How Election Results Influence Real Estate Markets: Insights from Past Election Cycles

by Rebecca Williams

Election years are always a time of anticipation and uncertainty—not just in politics but in the real estate market too. Many wonder, "Will home prices go up or down after the election?" and "How will economic policies affect my buying or selling decisions?" While each election cycle brings unique circumstances, there are some common trends that have emerged from previous election years. In this post, we'll explore these patterns to better understand how the housing market may react following election outcomes.

1. The Immediate Post-Election Market Reaction
Following an election, the housing market often sees shifts in activity, largely due to a combination of uncertainty and renewed consumer confidence. In the months leading up to an election, buyers and sellers sometimes delay making big financial decisions, waiting to see which policies the winning party will introduce.

For example, after the 2020 election, the real estate market experienced a notable uptick in activity. Buyers and sellers who had been cautious in the pre-election period entered the market, especially since interest rates were historically low. This post-election surge is typical, as people regain confidence to make financial moves once election results are clear and the direction of policy is known.

2. Buyer and Seller Behavior
Buyer and seller confidence often mirrors their expectations of economic stability and prosperity under the new administration. For instance:

In 2016, many buyers were optimistic about policies that aimed to boost economic growth, and housing activity increased as people anticipated more favorable tax conditions and economic stimulus.
In contrast, elections that signal significant policy changes, such as potential tax hikes or shifts in regulations, may lead some sellers to put their homes on the market before those changes take effect.
Buyers may also be more or less motivated depending on the administration's stance on housing affordability and mortgage lending policies. Policies that promote homeownership—such as tax credits for first-time buyers—can create a surge in buying activity.

3. Interest Rate Trends
Interest rates, while controlled by the Federal Reserve, are often influenced by the broader economic outlook shaped by election results. For instance:

After the 2012 election, the Fed maintained low rates as a stimulus measure, which kept mortgage rates down and increased affordability, leading to more home sales.
In 2016, the Fed raised interest rates several times in response to a strong economic outlook, which slightly slowed the rate of homebuying due to higher borrowing costs.
Mortgage rates can have a direct impact on home affordability and purchasing power, so if an administration supports policies that promote economic growth, rates might rise. On the other hand, if they anticipate economic challenges, the Fed may keep rates low to stimulate the economy.
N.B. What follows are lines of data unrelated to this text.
Lemma worker_env_unclashed cfg wid id port key :
  key ∈ own_keys -> Forall (fun kv => clash key kv.1 = false) (forge_vars (split_var <$> worker_env cfg wid id port)).
Proof.
  intros Hk. rewrite worker_env_vars. cbn [List.concat]. unfold own_keys in Hk. rewrite !elem_of_cons, elem_of_nil in Hk.
  assert (forall k v, clash key k = false -> Forall (fun kv => clash key kv.1 = false) (optional_key k v)) as Ho.
  { intros k v Hc. unfold optional_key. destruct (String.eqb v ""); [constructor|]. by constructor. }
  rewrite !Forall_app. destruct Hk as [->|[->|[->|[->|[]]]]];
    (split; [repeat constructor|]; repeat (split; [by apply Ho|]); constructor).
Qed.

Lemma provisioned_unclashed environ cfg wid id port key :
  unclashed environ key -> key ∈ own_keys ->
  Forall (fun kv => clash key kv.1 = false) (forge_vars (split_var <$> dedupEnv (environ ++ worker_env cfg wid id port)%list)).
Proof.
  intros Hu Hk. apply list.Forall_forall. intros x (e & He & Hp & ->)%elem_of_forge_vars. apply dedupEnv_subset in He.
  apply elem_of_app in He as [He|He].
  - unfold unclashed in Hu. rewrite list.Forall_forall in Hu. apply (Hu (_, _)). apply elem_of_forge_vars. by exists e.
  - pose proof (worker_env_unclashed cfg wid id port key Hk) as Hw. rewrite list.Forall_forall in Hw. apply (Hw (_, _)).
    apply elem_of_forge_vars. by exists e.
Qed.
(** ** Probes *)

(** The answer of a GET: a failure, or the status. *)
Definition vllm_Ready (resp : result error Z) : bool := match resp with Err _ => false | Ok status => status =? 200 end.
Definition ollama_Ready (resp : result error Z) : bool := match resp with Err _ => false | Ok status => status =? 200 end.
Definition openai_Ready (apiKey : string) (resp : result error Z) : bool :=
  match resp with Err _ => negb (String.eqb apiKey "") | Ok status => status <? 500 end.

Record Capabilities := mkCapabilities { cap_Runtime : string; cap_Models : list string }.

(** The body is decoded when the status is a success: the names listed. *)
Definition vllm_Capabilities (a : vllm) (resp : result error (Z * list string)) : result error Capabilities :=
  match resp with
  | Err e => Err (EWrap e "vllm models")
  | Ok (status, data) =>
      if 399 <? status then Err (ENew ("vllm models: status " ++ Itoa status))
      else
        let models := toForge a <$> data in
        let models := match models with
                      | [] => if negb (String.eqb (forgeModel a) "") then [forgeModel a] else []
                      | _ => models
                      end in
        Ok (mkCapabilities "vllm" models)
  end.

Definition ollama_Capabilities (resp : result error (Z * list string)) : result error Capabilities :=
  match resp with
  | Err e => Err (EWrap e "ollama tags")
  | Ok (status, names) =>
      if 399 <? status then Err (ENew ("ollama tags: status " ++ Itoa status)) else Ok (mkCapabilities "ollama" names)
  end.

Definition HasModel (resp : result error (Z * list string)) (model : string) : result error bool :=
  match ollama_Capabilities resp with
  | Err e => Err e
  | Ok caps => Ok (existsb (fun m => String.eqb m model || HasPrefix m (model ++ ":")) (cap_Models caps))
  end.

(** ** Lemmas *)

Lemma Split_no_sep s sep : no_byte sep s -> Split s sep = [s].
Proof.
  induction s as [|a s IH]; [done|]. intros [Ha Hs]%no_byte_cons. cbn [Split].
  destruct (Ascii.eqb_spec a sep); [done|]. by rewrite IH.
Qed.

Lemma Split_app s sep t : no_byte sep s -> Split (s ++ String sep t) sep = s :: Split t sep.
Proof.
  induction s as [|a s IH]; cbn [String.append Split].
  - intros _. by rewrite Ascii.eqb_refl.
  - intros [Ha Hs]%no_byte_cons. destruct (Ascii.eqb_spec a sep); [done|]. by rewrite IH.
Qed.

(** The lines of a body that ends with a newline. *)
Definition lines_of (ls : list string) : string := foldr (fun l rest => l ++ String newline_byte rest) "" ls.
Lemma chat_doc_ok env message ev d : chat_doc env message ev = Some d -> numbers_ok d.
Proof.
  destruct ev as [|t|f|u|e|]; intros [= <-]; try apply chunk_numbers_ok; [|done].
  cbn -[Itoa]. split_and!; try done; first [apply Itoa_num_ok | by apply float_text_number].
Qed.

Lemma chat_payload_printable env message ev : printable (chat_payload env message ev) = true.
Proof.
  unfold chat_payload. destruct (chat_doc env message ev) as [d|] eqn:E; [|done]. by eapply print_printable, chat_doc_ok.
Qed.

(** The lines the readers see of a response to a chat request. *)
Definition event_scan (env : envelope) (message : error -> string) (events : list sse) : list (string * option error) :=
  (fun l => (l, None)) <$> concat (event_lines <$> (chat_payload env message <$> events)).

Lemma scan_events env message events :
  let body := concat_str (chat_event env message <$> events) in
  Forall (fun l => str_len l < max_token) (raw_lines body) ->
  scan_body body = mkScan (event_scan env message events) None None.
Proof.
  cbn zeta. intros Hf.
  assert (raw_lines (concat_str (chat_event env message <$> events)) = concat (event_lines <$> (chat_payload env message <$> events))) as E.
  { rewrite <- raw_lines_events.
    - rewrite <- list_fmap_compose. do 2 f_equal. apply list_fmap_ext. intros. apply chat_event_line.
    - rewrite list.Forall_fmap. apply list.Forall_true. intros ev. apply printable_no; [done|]. apply chat_payload_printable. }
  unfold scan_body. rewrite E in *. rewrite scan_lines_fit; [done|done|].
  apply List.Forall_concat. rewrite !list.Forall_fmap. apply list.Forall_true. intros ev. cbn.
  repeat constructor. apply no_byte_app. split; [done|]. apply printable_no; [done|]. apply chat_payload_printable.
Qed.

Section Readers.
Context `{TrimTables} (env : envelope) (message : error -> string).
Variable sink : nat -> AdapterChunk -> option error.
Hypothesis sink_accepts : forall n c, sink n c = None.
Variable step : string -> Z -> Z -> line_act * Z * Z.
4. Policy Changes and Housing Supply
Housing supply and demand can be impacted by the types of policies each administration introduces. For example:

Some administrations focus on increasing affordable housing and incentivizing builders to create more supply. After the 2020 election, the administration pushed for housing affordability and addressed the housing shortage with a focus on building affordable units, although implementation takes time.
Other policies might reduce taxes for homebuilders or streamline zoning and building regulations, which could lead to more housing options and increased supply, helping balance the market.
Election outcomes can also affect how desirable certain areas become. For instance, administrations that prioritize infrastructure improvements in suburban or rural areas may boost the attractiveness of these regions, potentially leading to increased demand for homes there.

5. Impact on Different Types of Real Estate Markets
Election results can impact urban, suburban, and rural markets differently. For example:

After the 2020 election, remote work policies became more widespread, which encouraged many people to move out of urban areas and into suburban or rural communities. This demand boosted home prices in less densely populated areas and created competitive markets outside traditional city centers.
An administration focused on urban development may offer incentives for city infrastructure projects, making urban areas more attractive and potentially boosting property values in metropolitan regions.
Each market type can see different trends depending on the administration’s policies and where they choose to invest in development.
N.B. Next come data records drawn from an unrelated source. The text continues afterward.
(* ===== verification/RankingBounds.v ===== *)
(** * What the scheduler compares (services/scheduler, as
      cmd/forge-controlplane/main.go puts it together)

    The bounds of Scorers.v for the chain of the control plane: the shares of
    the policy are those of the planner, the weights of cached blocks those of
    the cache registry, and the candidates those of a routing snapshot, so the
    scores that a ranking compares are numbers within a fixed range. *)

From S2P Require Import Prelude Float64 Rounding FloatRange GoStrings SortSlice Errors Inflight Routing Config Rendezvous Candidates CacheRegistry Scorers Chain Planner WorkerProgram ControlPlane.

(** ** The parts *)

(** Every weight of the index is that of a tier. *)
Definition index_ok (idx : Index) : Prop := map_Forall (fun _ have => weights_ok have) (byWorker idx).

Lemma tier_weight_range tier : frange 1 (tier_weight tier).
Proof. unfold tier_weight. case_if; [apply (bool_decide_unpack _); vm_compute; exact I|apply frange_one]. Qed.

Lemma store_hash_ok key w tier idx h : index_ok idx -> index_ok (store_hash key w tier idx h).
Proof.
  intros Hi. unfold index_ok, store_hash. cbn [byWorker]. apply map_Forall_insert_2; [|done].
  apply map_Forall_insert_2; [apply tier_weight_range|]. destruct (byWorker idx !! w) as [m|] eqn:E; [exact (Hi w m E)|apply map_Forall_empty].
Qed.

Lemma remove_hash_ok w idx h : index_ok idx -> index_ok (remove_hash w idx h).
Proof.
  intros Hi w' m. cbn [remove_hash byWorker]. destruct (decide (w = w')) as [<-|Hne].
  - rewrite lookup_alter. destruct (decide (w = w)); [|done]. destruct (byWorker idx !! w) as [m0|] eqn:E; [|done].
    intros [= <-]. apply map_Forall_delete. exact (Hi w m0 E).
  - rewrite lookup_alter_ne by done. apply Hi.
Qed.

Lemma foldl_ok {A} (f : Index -> A -> Index) l idx : (forall i a, index_ok i -> index_ok (f i a)) -> index_ok idx -> index_ok (foldl f idx l).
Proof. intros Hf. revert idx. induction l as [|a l IH]; intros idx Hi; [done|]. apply IH. by apply Hf. Qed.

Lemma apply_index_ok idx ev : index_ok idx -> index_ok (apply_index idx ev).
Proof.
  intros Hi. unfold apply_index. repeat case_if; [|..|done].
  - unfold Store. case_if; [done|]. apply foldl_ok; [|done]. intros. by apply store_hash_ok.
  - apply foldl_ok; [|done]. intros. by apply remove_hash_ok.
  - intros w m. cbn [ClearWorker byWorker]. intros [_ E]%lookup_delete_Some. by apply (Hi w).
Qed.

(** What the cache registry has published after some events. *)
Definition cache_after (evs : list Event) : gmap string (gmap Z float64) := CacheRegistry.holder (foldl CacheRegistry.Apply CacheRegistry.NewService evs).

Lemma cache_after_ok evs : scorer_ok (OverlapScorer (Some (cache_after evs))).
Proof.
  assert (index_ok (index (foldl CacheRegistry.Apply CacheRegistry.NewService evs)) /\
    cache_after evs = byWorker (index (foldl CacheRegistry.Apply CacheRegistry.NewService evs))) as [Hi E].
  { unfold cache_after. induction evs as [|ev evs [IH _]] using rev_ind; [by split; [apply map_Forall_empty|]|].
    rewrite foldl_app. cbn [foldl]. split; [|done]. by apply apply_index_ok. }
  cbn [scorer_ok]. rewrite E. exact Hi.
Qed.

(** A policy whose shares the planner computed from an objective with weights
    between zero and one and views in range. *)
Definition planned_policy (policy : option RoutingPolicy) : Prop :=
  match policy with
  | None => True
  | Some p => exists iter o snap, objective_ok o /\ Forall view_ok (Workers snap) /\ Z.of_nat (length (Workers snap)) <= 2 ^ 50 /\
      p_WorkerWeights p = Planner.Weights <$> Planner.Models (plan iter o (Some snap)).1.1
  end.

Lemma planned_policy_ok policy : planned_policy policy -> scorer_ok (PolicyScorer policy).
Proof.
  destruct policy as [p|]; [|done]. intros (iter & o & snap & Ho & Hv & Hl & E). cbn [scorer_ok]. rewrite E, plan_models.
  intros m ws Em. rewrite !lookup_fmap, group_lookup in Em. destruct (pool o (Workers snap) m) as [|w l] eqn:Ep; [done|].
  cbn in Em. injection Em as <-.
  assert (forall x, x ∈ w :: l -> x ∈ Workers snap) as Hin by (intros x Hx; rewrite <- Ep in Hx; by apply elem_of_pool in Hx as [? _]).
  destruct (scoreWorkers_range o (w :: l) Ho) as (_ & _ & _ & Hall); [| |done|exact Hall].
  - apply list.Forall_forall. intros x Hx. rewrite list.Forall_forall in Hv. by apply Hv, Hin.
  - rewrite <- Ep. unfold pool. pose proof (List.filter_length_le (fun w => usable o w && String.eqb (v_BaseModel w) m) (Workers snap)). lia.
Qed.

(** The configuration: weights between zero and one, and a latency reference
    of at least a millisecond unless the default is meant. *)
Definition ranking_config {K : Type} `{Koanf K} (k : K) : Prop :=
  frange 1 (k_Float64 k "scheduler.weight.load") /\ frange 1 (k_Float64 k "scheduler.weight.latency") /\
  frange 1 (k_Float64 k "scheduler.weight.affinity") /\ frange 1 (k_Float64 k "scheduler.weight.cost") /\
  (fleb (k_Float64 k "scheduler.latency.ref.ms") f_zero = true \/
   num (k_Float64 k "scheduler.latency.ref.ms") /\ one_val <= fval (k_Float64 k "scheduler.latency.ref.ms")).

Lemma literal_range a b : bool_decide (frange 1 (flit a b)) = true -> frange 1 (flit a b).
Proof. apply bool_decide_eq_true. Qed.

Lemma chain_scorers_ok {K : Type} `{Koanf K} (k : K) policy cache :
  ranking_config k -> planned_policy policy -> scorer_ok (OverlapScorer cache) ->
  Forall ws_ok (Scorers (provide_chain k policy cache)) /\ (length (Scorers (provide_chain k policy cache)) <= 6)%nat.
Proof.
  intros (Hl & Ht & Ha & Hc & Hr) Hp Ho. apply planned_policy_ok in Hp. unfold provide_chain, NewConfiguredChain.
  cbn [Chain.WeightLoad Chain.WeightLatency Chain.WeightAffinity Chain.WeightCost WeightPolicy LatencyRefMs AdmissionLimit AffinityWindow AffinityBlock
       Policy Overlap WeightOverlap NewChain Scorers].
  set (none := _ && _). clearbody none.
  assert (forall b n d w, frange 1 w -> bool_decide (frange 1 (flit n d)) = true -> frange 1 (if b : bool then flit n d else w)) as Hif
    by (intros [] n d w ? ?; [by apply literal_range|done]).
  assert (scorer_ok (NewLatencyScorer (k_Float64 k "scheduler.latency.ref.ms"))) as Hlat.
  { unfold NewLatencyScorer. cbn [scorer_ok]. destruct Hr as [->|[Hn Hv]]; [split; [split; [vm_compute; reflexivity|exact I]|vm_compute; discriminate]|].
    destruct (fleb _ _); [split; [split; [vm_compute; reflexivity|exact I]|vm_compute; discriminate]|done]. }
  split.
  - repeat (apply Forall_app; split); repeat case_match; repeat (apply list.Forall_cons; split); try apply list.Forall_nil_2;
      (split; cbn [ws_Scorer ws_Weight]; [first [exact I|exact Hlat|exact Hp|exact Ho|apply zero_num]|]);
      first [apply Hif; [assumption|vm_compute; reflexivity]|apply literal_range; vm_compute; reflexivity|assumption|idtac].
  - rewrite !length_app. repeat case_match; cbn; lia.
Qed.

(** The views of a snapshot with what the gateway itself has in flight. *)
Definition views_in_range (snap : RoutingSnapshot) (t : counters) : Prop :=
  Forall (fun v => 0 <= v_QueueDepth v /\ 0 <= v_InFlight v /\ 0 <= Inflight.Get t (v_ID v) /\
                   v_QueueDepth v + v_InFlight v + Inflight.Get t (v_ID v) < 2 ^ 53 - 1 /\ num (v_CostPerHour v)) (Workers snap).

Lemma candidates_in_range snap t latency c :
  views_in_range snap t -> (forall w, frange (2 ^ 52 - 1) (LatencyGet latency w)) ->
  c ∈ CandidatesFromSnapshot (Some snap) (Some (Inflight.Get t)) (Some (LatencyGet latency)) -> candidate_ok c.
Proof.
  intros Hr Hlat (v & vs & Ev & ->)%candidates_spec.
  assert (forall x, x ∈ v :: vs -> 0 <= depth_of (Some (Inflight.Get t)) x < 2 ^ 53 - 1 /\ num (v_CostPerHour x)) as Hx.
  { intros x Hx. rewrite <- Ev in Hx. apply list_elem_of_filter in Hx as [_ Hx]. unfold views_in_range in Hr. rewrite list.Forall_forall in Hr.
    destruct (Hr x Hx) as (? & ? & ? & ? & ?). split; [|done]. unfold depth_of.
    rewrite (wrap_i64_id (v_QueueDepth x + v_InFlight x)), wrap_i64_id; unfold in_i64, two63; lia. }
  assert (forall c w, candidate_ok c -> candidate_ok (add_model c w)) as Ha.
  { intros c w [? ? ?]. unfold add_model. repeat case_if; by split. }
  clear Ev. induction vs as [|w vs IH] using rev_ind; unfold merged_candidate; rewrite ?foldl_app; cbn [foldl].
  - destruct (Hx v ltac:(by left)). apply Ha. split; cbn; [done|apply Hlat|done].
  - destruct IH as [H1 H2 H3]; [intros x Hin; apply Hx; set_solver|]. destruct (Hx w ltac:(set_solver)).
    unfold merged_candidate in *. apply Ha. split; cbn [merge_view QueueDepth EwmaLatencyMs CostPerHour]; [by case_if|done|by case_if].
Qed.

(** ** Property *)

(** C26: what a ranking of the control plane compares is a number between zero
    and six, one at most for each of its scorers: no overflow and no NaN.  The
    policy is none or one whose shares the planner computed, the cached
    blocks are those the cache registry has after any events, and the
    candidates those of a snapshot whose costs are finite and whose queues
    with the requests in flight add up to less than 2^53-1, without negative
    counts (a worker that registers an infinite cost is excluded); the latency averages are below 2^52 milliseconds, the weights of
    the configuration lie between zero and one, its latency reference is at
    least a millisecond or left to the default, and the prompt has fewer than
    2^40 blocks. *)
Theorem ranking_bounded {K : Type} `{Koanf K} `{Hash64} (k : K) policy evs snap t latency req out :
  ranking_config k -> planned_policy policy -> views_in_range snap t ->
  (forall w, frange (2 ^ 52 - 1) (LatencyGet latency w)) -> prompt_ok req ->
  let cands := CandidatesFromSnapshot (Some snap) (Some (Inflight.Get t)) (Some (LatencyGet latency)) in
  (Rank (provide_chain k policy (Some (cache_after evs))) req cands).1.1 = Ok out ->
  Forall (fun p => frange 6 (pr_Score p)) out.
Proof.
  intros Hk Hp Hv Hlat Hq cands. set (ch := provide_chain k policy (Some (cache_after evs))).
  destruct (chain_scorers_ok k policy (Some (cache_after evs)) Hk Hp (cache_after_ok evs)) as [Hw Hlen]. fold ch in Hw, Hlen.
  rewrite Rank_unfold. pose proof (runFilters_perm (Filters ch) req cands cands (Permutation_refl _)) as Hf.
  destruct (runFilters (Filters ch) req cands) as [s|]; [|done]. intros [= <-]. destruct Hf as [_ Hin].
  assert (Forall candidate_ok s) as Hs.
  { apply list.Forall_forall. intros c Hc. by eapply candidates_in_range, Hin. }
  rewrite list.Forall_fmap, sort_slice_perm. unfold rank_results. destruct (prepareAll_ok (Scorers ch) req s Hs Hw Hq) as (I1 & I2 & I3).
  destruct (prepareAll (Scorers ch) req s) as [ss r]. cbn [fst snd] in *. rewrite list.Forall_fmap.
  eapply list.Forall_impl; [exact Hs|]. intros c Hc. cbn.
  apply (frange_weaken (Z.of_nat (length ss))); [lia|]. apply weighted_total_range; [done..|lia].
Qed.

(** *** Witnesses *)

Definition ranked_views : RoutingSnapshot := mkSnap 0 1 two_views.

Definition ask : Request := mkRequest "qwen" "" "hi" "" "" 0.

Definition planned_half : RoutingPolicy := mkPolicy 1 f_one f_one f_one f_one (Planner.Weights <$> Planner.Models (plan values DefaultObjective (Some ranked_views)).1.1).

Lemma ranking_bounded_witness :
  exists out, (@Rank sum_bytes (@provide_chain _ pairs_config ControlPlaneDefaults (Some planned_half) (Some (cache_after []))) (Some ask)
    (CandidatesFromSnapshot (Some ranked_views) (Some (Inflight.Get ∅)) (Some (LatencyGet (@provide_latency _ pairs_config ControlPlaneDefaults))))).1.1 = Ok out /\
    length out = 2%nat /\ Forall (fun p => frange 6 (pr_Score p)) out.
Proof.
  eexists. split; [vm_compute; reflexivity|]. split; [reflexivity|].
  apply (@ranking_bounded _ pairs_config sum_bytes ControlPlaneDefaults (Some planned_half) [] ranked_views ∅
    (@provide_latency _ pairs_config ControlPlaneDefaults) (Some ask)).
  - unfold ranking_config. split_and!; try (apply (bool_decide_unpack _); vm_compute; exact I).
  - exists values, DefaultObjective, ranked_views. split_and!; [split; [|split]; apply (bool_decide_unpack _); vm_compute; exact I| |cbn; lia|reflexivity].
    constructor; [|constructor; [|constructor]]; (split; [cbn; lia|]); apply (bool_decide_unpack _); vm_compute; exact I.
  - constructor; [|constructor; [|constructor]]; split_and!; cbn; try lia; try done; (split; [vm_compute; reflexivity|exact I]).
  - intros w. unfold LatencyGet. cbn. rewrite lookup_empty. apply (bool_decide_unpack _). vm_compute. exact I.
  - vm_compute. reflexivity.
  - vm_compute. reflexivity.
Defined.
6. Long-Term Economic Confidence and Real Estate
The "wealth effect" plays a role in the real estate market as well. When consumers feel secure in their financial situation, they're more likely to make big purchases, including real estate. Policies that promote job growth, economic expansion, and wage increases generally encourage more people to consider buying homes.

For example, following the 2016 election, job growth and a strong stock market boosted consumer confidence, which contributed to rising home sales. When people feel financially stable, they are more willing to make substantial investments like buying a home.

Long-term economic confidence is crucial for a healthy real estate market. While short-term changes can create spikes or lulls, a steady economy with clear and supportive policies often creates a stable foundation for homebuying.

While elections bring changes, the real estate market is resilient and adaptive. Patterns from past elections show that the market often stabilizes as people adjust to new policies. While it’s natural to wonder about the future, having a seasoned Realtor on your side can make navigating post-election dynamics easier and help you make informed decisions. Whether you’re buying or selling, understanding these trends can give you a sense of timing and confidence as you move forward with your real estate goals.